▸ **ACTIVITY**: From the listing below, copy each line that holds "true".

▸ **SUPPLIED MATERIAL**:
(** The common shape of [addReply], [addReplySds] and [addReplyString]: [obj] is the object
    that goes to the list when the buffer cannot take its text. *)
Definition emit (oe : oenv) (c : prezClient) (obj : robj) : cres prezClient :=
  let '(c, r) := prepareClientToWrite oe c in
  if negb (r =? PREZ_OK) then mret c else
  let '(c, r) := _addReplyToBuffer c (obj_sds obj) in
  if r =? PREZ_OK then mret c else add_to_list oe c obj.

Lemma prepare_spec oe c : oenv_ok oe -> 0 < fd c -> out_ok (out c) ->
  exists w, prepareClientToWrite oe c = (set_out c (out_writable (out c) w), PREZ_OK) /\ w = true.
Proof.
  intros E Hf O. unfold prepareClientToWrite. rewrite (proj2 (Z.leb_gt _ _)) by lia. rewrite (oe_event _ E).
  exists true. split; [|done].
  destruct (bool_decide_reflect (buf (out c) = [])) as [Eb|Eb], (bool_decide_reflect (reply (out c) = [])) as [Er|Er];
    cbn [andb]; [done|..]; f_equal; destruct c as [? ? ? ? o]; unfold set_out; cbn in *; f_equal;
    destruct o; unfold out_writable; cbn in *; f_equal; apply (oo_writable _ O); cbn; auto.
Qed.

(** A change of the list that keeps its head, up to growth, and adds [s] to its text. *)
Lemma list_change_ok o l b s :
  out_ok o -> writable o = true ->
  Forall node_ok l -> concat (node_bytes <$> l) = concat (node_bytes <$> reply o) ++ s ->
  (forall n r, reply o = n :: r -> exists n' r', l = n' :: r' /\ (length (node_bytes n) <= length (node_bytes n'))%nat) ->
  b = sumZ getStringObjectSdsUsedMemory l ->
  sumZ weight l < 2 ^ 63 ->
  out_ok (out_nodes o l b) /\ stream (out_nodes o l b) = stream o ++ s.
Proof.
  intros [Hb Hn Hs Hsb Hsn _ _ _] Hw Hno Hc Hhd Hby Hr. split.
  - constructor; try done. cbn [buf sentlen reply out_nodes].
    intros Eb. destruct (Hsn Eb) as [?|(n & r & E & Hlt)]; [by left|]. right.
    destruct (Hhd n r E) as (n' & r' & -> & Hle). exists n', r'. split; [done|lia].
  - unfold stream. cbn [buf reply out_nodes]. by rewrite Hc, app_assoc.
Qed.

Lemma fmap_bytes_snoc l n : concat (node_bytes <$> (l ++ [n])) = concat (node_bytes <$> l) ++ node_bytes n.
Proof. rewrite fmap_app, concat_app. cbn. by rewrite app_nil_r. Qed.

Lemma sumZ_snoc f l n : sumZ f (l ++ [n]) = sumZ f l + f n.
Proof. rewrite sumZ_app. cbn. lia. Qed.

▸ **RESULT OF THIS EXERCISE**:
  exists w, prepareClientToWrite oe c = (set_out c (out_writable (out c) w), PREZ_OK) /\ w = true.
  exists true. split; [|done].
  out_ok o -> writable o = true ->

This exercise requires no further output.